Desafios na COP30: combustíveis fósseis em debate e planos do Brasil sob risco

PUBLICIDADE
Publicidade

Impasses nas negociações sobre combustíveis fósseis podem comprometer acordos na COP30

Desafios na COP30: combustíveis fósseis em debate e planos do Brasil sob risco
COP30 acontece em Belém, no Pará, entre 10 e 21 de novembro • Foto: Sergio Moraes/COP30

Impasse sobre combustíveis fósseis pode comprometer o plano do Brasil na COP30

Um impasse relacionado aos combustíveis fósseis pode impedir o plano brasileiro de apresentar amanhã, quarta-feira, um acordo prévio em alguns dos temas da COP30. Diante da divergência, o texto prometido pode não sair ou ser divulgado sem tocar no tema combustíveis fósseis. As discussões no nível ministerial – que começaram na segunda-feira (17) – esbarraram na reação bastante assertiva de muitos países ao esboço de um acordo sobre combustíveis proposto pelo Brasil.
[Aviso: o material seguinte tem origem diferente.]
(** A session that is done may be dropped. *)
Lemma registered_pop id r :
  (forall k h, dget id (rg_sessions r) = Some k -> rg_objects r !! k = Some (id, h) -> as_done (hs_session h) = true) ->
  registered r -> registered (set_sessions (dpop id (rg_sessions r)) r).
Proof.
  intros Hd [[K1 K2] N A L]. split; simpl.
  - split; [by apply dpop_NoDup|done].
  - intros id' k [H|H]; [|by auto]. apply dget_dpop in H as [_ H]; [|done]. auto.
  - intros id' [k H]%dhas_true. apply dget_dpop in H as [_ H]; [|done]. apply A. apply dhas_true. by exists k.
  - intros id' k h Ho Hl. destruct (L id' k h Ho Hl) as [H|[H|H]]; [|by auto..]. destruct (decide (id = id')) as [->|Hne].
    + rewrite (Hd k h H Ho) in Hl. done.
    + left. by rewrite dget_dpop_ne.
Qed.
Propostas brasileiras diante da COP30

Em Belém, o Brasil propôs dois caminhos para discutir o assunto. O primeiro é o de compartilhar experiências entre países sobre o que deu certo na transição energética. Essa opção é focada no aprendizado mútuo e indicaria baixo compromisso e lenta redução do uso dos fósseis. A segunda alternativa do texto propõe um roteiro de transição com progressiva redução da dependência dos fósseis. Essa opção é encarada como mais prática, indicando um maior compromisso dos países e uma transição mais rápida.

Reações internacionais e divergências

A COP30, que ocorre em Belém, no Pará, tem sido palco de intensas discussões sobre a abordagem ao tema dos combustíveis fósseis. Embora a presidência da COP30 tenha proposto uma discussão de texto final nesta quarta-feira (19), as reações foram bastante fortes para os dois lados. Relatos indicam que diferentes países rechaçaram as duas alternativas propostas pelo Brasil. Nações em desenvolvimento não querem novas obrigações e veem a redução do uso dos fósseis como um custo adicional. Por outro lado, países que já avançaram na redução da dependência dos fósseis argumentam que não é adequada uma transição sem compromissos práticos.

A terceira opção: o não texto

Sem um consenso, pode prevalecer a “terceira opção” citada pelo Brasil: o não texto. Isso significa que o documento de Belém pode ignorar o assunto dos combustíveis fósseis, o que certamente geraria uma reação negativa dos ambientalistas que pressionam pelo fim desses combustíveis. A discussão em torno da transição energética e das responsabilidades que cada país deve assumir continua em aberto, e com a COP30 se aproximando, a pressão por resultados concretos aumenta.

O futuro das negociações

A COP30 representa uma oportunidade crucial para que os países apresentem suas propostas e compromissos a respeito da transição energética. Com o mundo observando, a expectativa é que os líderes encontrem um caminho que equilibre as necessidades econômicas e ambientais. O desfecho das negociações sobre combustíveis fósseis pode ser um indicativo de como os países estão dispostos a lidar com a crise climática nos próximos anos.